Hallmarking Process under the Bureau of Indian Standards
The Government of India planned on making the process easy and quick to establish transparency and thus BIS introduced such a process to safeguard the interest of buyers in the Indian economy. The buyers were often discouraged by the makers as the process of hallmarking added costs and delayed delivery. India uses sues the Bureau of Indian Standards hallmarking system to certify the purity of gold and silver metal. The authority works under the Ministry of Consumer Affairs, Food & Public Distribution, Government of India which sets certain standards for such types of articles. This marking process also has alignment with the international hallmarking criteria.
The process takes place in three categories 14 carats, 18 carats and 22 carats and three steps of purity, homogeneity testing and marking of individual items. Herein, in the process of homogeneity, the samples are simply tested and taken to the next step where they are preliminarily tested. The next is to check the purity by taking a small sample of the item for detailed testing. The final step is carried out by intensely gauging the mental which takes five to six hours before the item is to be hallmarked. The ready item carries four marks namely the BIS mark, purity in carat, jeweller’s mark of identification and assay center name.

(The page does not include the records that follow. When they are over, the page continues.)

(** A loop that runs to its end has started the decoded audio of exactly
    the slides that have audio, in order, and every such slide loaded. *)
Lemma for_slides_sources (env : Env) (fuel total : nat) (rest : list Slide) :
  forall i s s' t,
    for_slides fuel env total i rest s = (Resolved tt, s', t) ->
    sources_of t = flat_map (decoded env) rest /\
    forallb (loads env) rest = true.
Proof.
  induction rest as [|slide rest IH]; intros i s s' t H.
  - inversion H; subst. split; reflexivity.
  - slide_turn H.
    + apply draw_facts in Hdraw. destruct Hdraw as ((_ & _ & S) & _).
      apply IH in Hrest. destruct Hrest as (Hs & Hl).
      split.
      * cbn [app sources_of flat_map]. fold (sources_of (t3 ++ t4)).
        rewrite sources_of_app, S, Hs. unfold decoded at 2.
        rewrite Haudio, Hdec. reflexivity.
      * cbn [forallb]. unfold loads at 1. rewrite Haudio, Himg, Hdec. exact Hl.
    + apply IH in Hrest. destruct Hrest as (Hs & Hl).
      split.
      * cbn [sources_of flat_map]. fold (sources_of t4).
        rewrite Hs. unfold decoded at 2. rewrite Haudio. reflexivity.
      * cbn [forallb]. unfold loads at 1. rewrite Haudio. exact Hl.
Qed.

(** *** The acquisition phase *)

Lemma detect_mimeType_run (env : Env) (s : State) :
  exists t,
    detect_mimeType env s = (Resolved (negotiated_mimeType env), s, t) /\
    probes_of t = priority_probes env /\
    forallb acquire_event t = true /\ recorders_of t = [].
Proof.
  unfold detect_mimeType, isTypeSupported_opt, negotiated_mimeType, reports,
    priority_probes, mime_mp4, mime_h264, mime_vp9.
  destruct (window_MediaRecorder env) as [R|]; [|eexists; repeat split; reflexivity].
  destruct (isTypeSupported R) as [f|]; [|eexists; repeat split; reflexivity].
  run. destruct (f "video/mp4"); run.
  - eexists; repeat split; reflexivity.
  - destruct (f "video/webm; codecs=h264"); eexists; repeat split; reflexivity.
Qed.

Lemma setup_facts (env : Env) (s : State) :
  exists o t,
    setup env s = (o, s, t) /\
    forallb acquire_event t = true /\
    probes_of t = (if canvas_2d env then priority_probes env else []) /\
    match o with
    | Resolved (R, mimeType) =>
        setup_ready env = true /\ window_MediaRecorder env = Some R /\
        mimeType = negotiated_mimeType env /\
        recorders_of t = [(negotiated_mimeType env, BITRATE)]
    | Rejected e => setup_ready env = false /\ recorders_of t = []
    | Pending => False
    end.
Proof.
  unfold setup, setup_ready. run.
  destruct (canvas_2d env); cbn [negb andb];
    [|eexists _, _; repeat split; reflexivity].
  destruct (detect_mimeType_run env s) as (t0 & Hrun & Hp & Ha & Hr).
  unfold bind at 1. rewrite Hrun.
  assert (Hp' : forall rest, probes_of rest = [] ->
                probes_of (getContext true :: t0 ++ rest) = priority_probes env).
  { intros rest Hrest. cbn [probes_of flat_map app].
    fold (probes_of (t0 ++ rest)). unfold probes_of in *.
    rewrite flat_map_app, Hp, Hrest. apply app_nil_r. }
  assert (Ha' : forall rest, forallb acquire_event rest = true ->
                forallb acquire_event (getContext true :: t0 ++ rest) = true).
  { intros rest Hrest. cbn [forallb acquire_event andb].
    rewrite forallb_app, Ha, Hrest. reflexivity. }
  assert (Hr' : forall rest,
                recorders_of (getContext true :: t0 ++ rest) = recorders_of rest).
  { intros rest. cbn [recorders_of flat_map app].
    fold (recorders_of (t0 ++ rest)). unfold recorders_of in *.
    rewrite flat_map_app, Hr. reflexivity. }
  destruct (window_AudioContext env) as [[susp res]|]; cbn [starts_suspended resume_succeeds];
    [|eexists _, _; split; [reflexivity|]; rewrite Ha', Hp', Hr' by reflexivity;
      repeat split; reflexivity].
  destruct susp, res, (canvas_captureStream env), (window_MediaStream env),
    (window_MediaRecorder env) as [R|];
    try destruct (accepts R (negotiated_mimeType env)) eqn:Hacc;
    run; cbn [negb andb]; try rewrite Hacc; cbn [negb];
    eexists _, _; (split; [reflexivity|]); rewrite Ha', Hp', Hr' by reflexivity;
    repeat split; reflexivity.
Qed.

(** *** The finalisation *)

Lemma dispatch_run (events : list (option Blob)) :
  forall s,
    dispatch events s
    = (Resolved tt,
       mkState (currentTime s) (canvas s) (recorder_state s) (recorded s)
         (chunks s ++ kept events), []).
Proof.
  induction events as [|data events IH]; intros s.
  - cbn [dispatch kept flat_map]. rewrite app_nil_r. destruct s; reflexivity.
  - cbn [dispatch kept flat_map]. fold (kept events).
    destruct data as [d|]; cbn [ondataavailable].
    + destruct (0 <? blob_size d); run; rewrite IH.
      * cbn [currentTime canvas recorder_state recorded chunks app].
        rewrite <- app_assoc. reflexivity.
      * reflexivity.
    + run. rewrite IH. reflexivity.
Qed.

Lemma finish_run (R : MediaRecorderClass) (mimeType : string) (s : State) :
  finish R mimeType s
  = (Resolved (new_Blob (chunks (finished R mimeType s)) mimeType),
     finished R mimeType s, finish_trace).
Proof.
  unfold finish, stop_recording, set_recorder_state. run.
  unfold bind at 1. rewrite dispatch_run. run. reflexivity.
Qed.

(** *** The anatomy of a run: acquisition, then start, loop and finalisation *)

Lemma generateVideo_anatomy (fuel : nat) (env : Env) (slides : list Slide) :
  exists t0,
    forallb acquire_event t0 = true /\
    probes_of t0 = (if canvas_2d env then priority_probes env else []) /\
    ((setup_ready env = false /\ recorders_of t0 = [] /\
      exists e, generateVideo fuel env slides = (Rejected e, initial_state, t0))
     \/
     (setup_ready env = true /\
      recorders_of t0 = [(negotiated_mimeType env, BITRATE)] /\
      exists R, window_MediaRecorder env = Some R /\
        generateVideo fuel env slides
        = match for_slides fuel env (List.length slides) 0 slides recording_state with
          | (Resolved _, s1, t1) =>
              (Resolved (new_Blob (chunks (finished R (negotiated_mimeType env) s1))
                           (negotiated_mimeType env)),
               finished R (negotiated_mimeType env) s1,
               t0 ++ start_trace ++ t1 ++ finish_trace)
          | (Rejected e, s1, t1) => (Rejected e, s1, t0 ++ start_trace ++ t1)
          | (Pending, s1, t1) => (Pending, s1, t0 ++ start_trace ++ t1)
          end)).
Proof.
  destruct (setup_facts env initial_state) as (o & t0 & Hs & Ha & Hp & Ho).
  exists t0. split; [exact Ha|]. split; [exact Hp|].
  destruct o as [[R mimeType] | e |]; [| |contradiction].
  - right. destruct Ho as (Hready & HR & -> & Hrec).
    split; [exact Hready|]. split; [exact Hrec|]. exists R. split; [exact HR|].
    unfold generateVideo, generateVideo_body. unfold bind at 1. rewrite Hs.
    unfold set_recorder_state. run.
    change (show Black _) with recording_state.
    unfold bind at 1.
    destruct (for_slides fuel env (List.length slides) 0 slides recording_state)
      as [[[[] | e |] s1] t1]; try reflexivity.
    rewrite finish_run. reflexivity.
  - left. destruct Ho as (Hready & Hrec). split; [exact Hready|]. split; [exact Hrec|].
    exists e. unfold generateVideo, generateVideo_body. unfold bind at 1.
    rewrite Hs. reflexivity.
Qed.

(** *** Time *)

Lemma audio_seconds_cons (env : Env) (slide : Slide) (rest : list Slide) :
  (audio_seconds env (slide :: rest)
   == audio_seconds env [slide] + audio_seconds env rest)%Q.
Proof.
  unfold audio_seconds. cbn [flat_map]. rewrite app_nil_r.
  induction (decoded env slide) as [|b l IH]; cbn [app fold_right].
  - ring.
  - rewrite IH. ring.
Qed.

Lemma audio_seconds_nonneg (env : Env) (slides : list Slide) :
  (0 <= audio_seconds env slides)%Q.
Proof.
  unfold audio_seconds.
  induction (flat_map (decoded env) slides) as [|b l IH]; cbn [fold_right].
  - apply Qle_refl.
  - assert (0 < buf_duration b)%Q by reflexivity. lra.
Qed.

(** Each slide with audio holds the clock for at least its audio's
    duration: a loop that runs to its end ends no earlier than the sum of
    the durations after its start. *)
Lemma for_slides_time (env : Env) (fuel total : nat) (rest : list Slide) :
  (forall src, 0 <= image_delay env src)%Q ->
  (forall blob, 0 <= decode_delay env blob)%Q ->
  forall i s s' t,
    for_slides fuel env total i rest s = (Resolved tt, s', t) ->
    (currentTime s + audio_seconds env rest <= currentTime s')%Q.
Proof.
  intros Himgd Hdecd.
  induction rest as [|slide rest IH]; intros i s s' t H.
  - inversion H; subst. unfold audio_seconds. cbn. lra.
  - rewrite audio_seconds_cons. slide_turn H.
    + apply draw_facts in Hdraw. destruct Hdraw as (_ & _ & T & _).
      specialize (T eq_refl). apply IH in Hrest.
      unfold audio_seconds at 1, decoded. cbn [flat_map]. rewrite Haudio, Hdec.
      cbn [app fold_right]. cbn [advance currentTime] in T.
      specialize (Himgd (imageUrl slide)). specialize (Hdecd blob). lra.
    + apply IH in Hrest.
      unfold audio_seconds at 1, decoded. cbn [flat_map]. rewrite Haudio.
      cbn [app fold_right]. lra.
Qed.

(** *** The stored duration is never read *)

Lemma for_slides_same (env : Env) (fuel total : nat) (a b : list Slide) :
  Forall2 same_but_duration a b ->
  forall i s, for_slides fuel env total i a s = for_slides fuel env total i b s.
Proof.
  induction 1 as [|x y a b Hxy _ IH]; intros i s; [reflexivity|].
  destruct Hxy as (_ & _ & _ & Hurl & _ & Haud & _).
  rewrite !for_slides_step. cbv zeta. rewrite Hurl, Haud.
  destruct (audioBlob y) as [blob|]; [|now rewrite IH].
  destruct (image_at env (imageUrl y)) as [img|]; [|reflexivity].
  destruct (decodeAudioData env blob) as [buffer|]; [|reflexivity].
  destruct (draw fuel env img _ _) as [[[[] | e |] s3] t3]; try reflexivity.
  now rewrite IH.
Qed.

(** *** Enough fuel *)

Lemma inject_Z_succ (n : nat) :
  (inject_Z (Z.of_nat (S n)) == inject_Z (Z.of_nat n) + 1)%Q.
Proof. rewrite Nat2Z.inj_succ. unfold Z.succ. rewrite inject_Z_plus. reflexivity. Qed.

New gold hallmarking rules
In India, the government has made it mandatory that from January 15, 2021, only hallmarked jewelry of gold and silver will be sold in the country. There are about 892 assaying and 234 hallmarking centres that carry out this process for 28,849 BIS registered jewellers. In the first phase of development dated 4th April 2022 under the Hallmarking of Gold Jewellery and Gold Artefacts Order in clause 1A, jewellers must sell only hallmarked artefacts and jewellery from the first day of June. Further, the second phase covered three additional cartages of gold artefacts in 20, 23 and 24 carats mentioned under the standard IS 1417 of BIS. The rule restricts the registration where it is mandatory to hallmark the article for it to be sold.
Hallmarking is not mandatory for certain articles
In the year 2021, the government has made it mandatory that from 16 June for all jewellers to only sell hallmarked goods. New symbols have been introduced namely a six-digit alphanumeric code, purity grade and BIS logo for hallmark. Moreover, there are a few articles introduced which do not require hallmarking such as:
- Any article of gold thread
- Kundan, Polki and Jadaau
- Gold watch, fountain pen, bar, plate, sheet, foil, rod, wire, strip, tube, coin and gold article weight in less than two grams.

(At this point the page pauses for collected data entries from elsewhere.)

(** X14: no call removes an aggregation: a key that is in the
    dictionary of an object stays in it through any calls, on this
    object or on others. *)
Theorem keys_are_never_removed self w o k cs :
  objects w !! self = Some o →
  k ∈ dict_keys (_aggs o) →
  ∃ o', objects (run_calls cs w) !! self = Some o' ∧
        k ∈ dict_keys (_aggs o').
Proof.
  intros H Hk.
  destruct (run_calls_stores cs self w o H) as (o' & l & H' & _ & Ha & _).
  exists o'. split; [done|]. rewrite Ha. by apply dict_keys_apply_stores_mono.
Qed.

Lemma keys_are_never_removed_witness :
  ∃ o', objects (run_calls [(O, Agg Min (PStr "b") (PStr "rm"));
                            (O, GetFrame);
                            (O, Agg Count PNone (PStr "all"))] ex_two)
          !! O = Some o' ∧
        "sum_c" ∈ dict_keys (_aggs o').
Proof.
  apply (keys_are_never_removed O ex_two ex_two_obj "sum_c").
  - vm_compute; reflexivity.
  - compute_done.
Defined.

Lemma Forall_dict_set {V : Type} (P : string * V → Prop) k v (d : dict V) :
  Forall P d → P (k, v) → Forall P (dict_set k v d).
Proof.
  intros Hd Hkv. induction Hd as [|[k' v'] r Hx Hr IH]; simpl.
  - by repeat constructor.
  - destruct (String.eqb k' k); by constructor.
Qed.

Lemma Forall_apply_stores (P : store → Prop) l d :
  Forall P d → Forall P l → Forall P (apply_stores l d).
Proof.
  intros Hd Hl. revert d Hd.
  induction Hl as [|[k v] r Hkv _ IH]; intros d Hd; [done|].
  rewrite apply_stores_cons. apply IH. by apply Forall_dict_set.
Qed.

(** X15: every entry of the dictionary of an object that the constructor
    made is, after any calls, a list [[op, cidx, na]] where [op] is the
    operation of one of the nine methods and [cidx] an index that [names]
    accepts, under the key made of [op] and the name at [cidx]. *)
Theorem entries_are_op_index_na fr by_ w0 self w cs :
  __init__ fr by_ w0 = (Return self, w) →
  ∃ o', objects (run_calls cs w) !! self = Some o' ∧
        Forall (spec_entry fr) (_aggs o').
Proof.
  intros Hinit. destruct (__init___returns _ _ _ _ _ Hinit) as [bys H].
  destruct (run_calls_stores cs self w _ H) as (o' & l & H' & _ & Ha & Hl).
  exists o'. split; [done|]. rewrite Ha. simpl in *.
  apply Forall_apply_stores; [constructor | done].
Qed.

Lemma entries_are_op_index_na_witness :
  ∃ o', objects (run_calls [(O, Agg Sd PNone (PStr "all")); (O, GetFrame)]
                   ex_new) !! O = Some o' ∧
        Forall (spec_entry ex_frame) (_aggs o').
Proof.
  apply (entries_are_op_index_na ex_frame (PStr "a") no_objects O ex_new).
  vm_compute; reflexivity.
Defined.

Lemma dict_get_Some_elem {V : Type} k v (d : dict V) :
  dict_get k d = Some v → (k, v) ∈ d.
Proof.
  induction d as [|[k' v'] r IH]; simpl; [done|].
  destruct (String.eqb k' k) eqn:E.
  - apply String.eqb_eq in E. intros [= ->]. subst. apply list_elem_of_here.
  - intros Hg. apply list_elem_of_further. by apply IH.
Qed.

Lemma read_aggs_length d :
  Forall (fun kv => length kv.2 = 3%nat) d →
  length (read_aggs d) = (3 * length d)%nat.
Proof.
  intros Hd. unfold read_aggs.
  assert (∀ ks, (∀ k, k ∈ ks → k ∈ dict_keys d) →
            length (concat ((fun k => default [] (dict_get k d)) <$> ks)) =
              (3 * length ks)%nat) as Hks.
  { induction ks as [|k r IH]; intros Hin; [done|].
    rewrite fmap_cons. cbn [concat].
    rewrite length_app, IH by (intros k' Hk'; by apply Hin, list_elem_of_further).
    destruct (dict_get_key k d) as [v Hv]; [apply Hin, list_elem_of_here|].
    rewrite Hv. simpl. apply dict_get_Some_elem in Hv.
    rewrite Forall_forall in Hd. specialize (Hd _ Hv). simpl in Hd. lia. }
  rewrite Hks by done. unfold dict_keys. by rewrite length_fmap.
Qed.

(** X16: the expression that [get_frame()] sends for a dictionary of
    entries made by the methods has two arguments, the frame and the
    grouping list, and then three for every key of the dictionary. *)
Theorem get_frame_sends_three_per_key self w o :
  objects w !! self = Some o →
  _res o = None →
  Forall (spec_entry (_fr o)) (_aggs o) →
  ∃ e, handles (get_frame self w).2 = handles w ++ [e] ∧
       _op e = "GB" ∧
       length (_children e) = (2 + 3 * length (dict_keys (_aggs o)))%nat.
Proof.
  intros H Hres Hshape. rewrite (get_frame_run _ _ _ H), Hres.
  exists (GB_expr o). split_and!; [done | done |].
  unfold GB_expr, dict_keys. simpl. rewrite !length_fmap, read_aggs_length; [done|].
  eapply Forall_impl; [exact Hshape|].
  by intros kv (m & cidx & na & c & _ & ->).
Qed.

Lemma get_frame_sends_three_per_key_witness :
  ∃ e, handles (get_frame O ex_two).2 = handles ex_two ++ [e] ∧
       _op e = "GB" ∧
       length (_children e) = 8%nat.
Proof.
  apply (get_frame_sends_three_per_key O ex_two ex_two_obj).
  - vm_compute; reflexivity.
  - reflexivity.
  - repeat constructor.
    + by exists Min, 1, (PStr "all"), "b".
    + by exists Sum, 2, (PStr "rm"), "c".
Defined.

(** *** Keys of different methods and columns *)

Lemma op_key_inj m m' c c' :
  op_of m +:+ "_" +:+ c = op_of m' +:+ "_" +:+ c' → m = m' ∧ c = c'.
Proof.
  intros H.
  assert (m = m') as <-.
  { destruct m, m'; try done; vm_compute in H; discriminate H. }
  split; [done|]. by do 2 apply (inj (String.app _)) in H.
Qed.

Lemma col_stores_int fr bys m i na :
  (m = Count → i = 0) →
  col_stores fr bys (op_of m) (PInt i) na = cidx_stores fr (op_of m) i na.
Proof.
  intros Hi. destruct m; try done. by rewrite Hi.
Qed.

(** X17: two specifications of different methods, or of columns with
    different names, never replace one another: after the two calls both
    are in the dictionary, each under its own key. *)
Theorem different_method_or_column_keeps_both
    m1 m2 self w o i1 i2 c1 c2 na1 na2 :
  objects w !! self = Some o →
  (m1 = Count → i1 = 0) →
  (m2 = Count → i2 = 0) →
  getitem (names (_fr o)) i1 = Return c1 →
  getitem (names (_fr o)) i2 = Return c2 →
  m1 ≠ m2 ∨ c1 ≠ c2 →
  ∃ o', objects (invoke m2 self (PInt i2) na2
                   (invoke m1 self (PInt i1) na1 w).2).2 !! self = Some o' ∧
        dict_get (op_of m1 +:+ "_" +:+ c1) (_aggs o') =
          Some [PStr (op_of m1); PInt i1; na1] ∧
        dict_get (op_of m2 +:+ "_" +:+ c2) (_aggs o') =
          Some [PStr (op_of m2); PInt i2; na2].
Proof.
  intros H Hi1 Hi2 Hc1 Hc2 Hne.
  rewrite !invoke_add_agg, (_add_agg_run _ _ _ _ _ _ H). cbn [snd].
  rewrite (_add_agg_run _ _ _ _ _ _ (put_aggs_lookup self o _ w)). cbn [snd].
  rewrite put_aggs_lookup. eexists. split; [done|].
  cbn [_aggs _fr _by with_aggs].
  rewrite !col_stores_int by done. unfold cidx_stores. rewrite Hc1, Hc2.
  cbn [fst]. rewrite !apply_stores_cons. cbn [apply_stores foldl].
  split; [|apply dict_get_set_eq].
  rewrite dict_get_set_ne; [apply dict_get_set_eq|].
  intros Heq. apply op_key_inj in Heq as [-> ->]. by destruct Hne.
Qed.

Lemma different_method_or_column_keeps_both_witness :
  ∃ o', objects (invoke Ss O (PInt 1) (PStr "rm")
                   (invoke Sum O (PInt 1) (PStr "all") ex_new).2).2 !! O
          = Some o' ∧
        dict_get "sum_b" (_aggs o') = Some [PStr "sum"; PInt 1; PStr "all"] ∧
        dict_get "sumSquares_b" (_aggs o') =
          Some [PStr "sumSquares"; PInt 1; PStr "rm"].
Proof.
  apply (different_method_or_column_keeps_both Sum Ss O ex_new
           {| _fr := ex_frame; _by := [PInt 0]; _aggs := []; _res := None |}
           1 1 "b" "b" (PStr "all") (PStr "rm")).
  - vm_compute; reflexivity.
  - done.
  - done.
  - reflexivity.
  - reflexivity.
  - by left.
Defined.

(** *** Grouping by a name, then aggregating all the rest *)

Lemma dict_keys_apply_stores_elem k l d :
  k ∈ dict_keys (apply_stores l d) ↔ k ∈ dict_keys d ∨ k ∈ l.*1.
Proof.
  split.
  - revert d. induction l as [|[k' v'] r IH]; intros d; [by left|].
    rewrite apply_stores_cons, fmap_cons. intros Hk.
    destruct (IH _ Hk) as [Hd|Hr].
    + rewrite dict_keys_set in Hd. case_decide; [by left|].
      apply elem_of_app in Hd as [Hd|Hd]; [by left|].
      apply list_elem_of_singleton in Hd as ->. right. apply list_elem_of_here.
    + right. by apply list_elem_of_further.
  - intros [Hd|Hl].
    + by apply dict_keys_apply_stores_mono.
    + by apply dict_keys_apply_stores_in.
Qed.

- Jewellery for an international exhibition
- Gold items have an annual turnover of 40 lakh
- Jewellery for domestic business to business exhibitions
- Ant item used for medical, dental, industrial purposes and veterinary.
- For Government export and reimport of jewellery as per Trade Policy
- Any article that needs to be further manufactured and is not substantially complete
- Any article is in course of consignment from outside India to a centre of hallmarking in India.
Role of Consumer Protection
The process authorized by the Government under the supervision of Bis Recognized Assaying & Hallmarking Centre is consumer-centric on a chargeable basis. If there is any lesser purity found on the marked jewellery the consumer is entitled to compensation which shall be less than two times the amount of the difference based on purity for the weight of the article sold. the consumers are provided with a facility wherein under BIS CARE an official mobile app verifies the item bearing the number HUID, where the purity of the item can be verified by the buyer before purchase.
Hallmarking is a process of purification and verification wherein articles such as gold, platinum, silver, etc so that consumers can be safe when they are purchasing a genuine and legitimate product. The principal objective of the Hallmarking Scheme is to protect the public against adulteration to maintain legal standards of fineness. This process of accurate determination is a vital part of when an article is being purchased.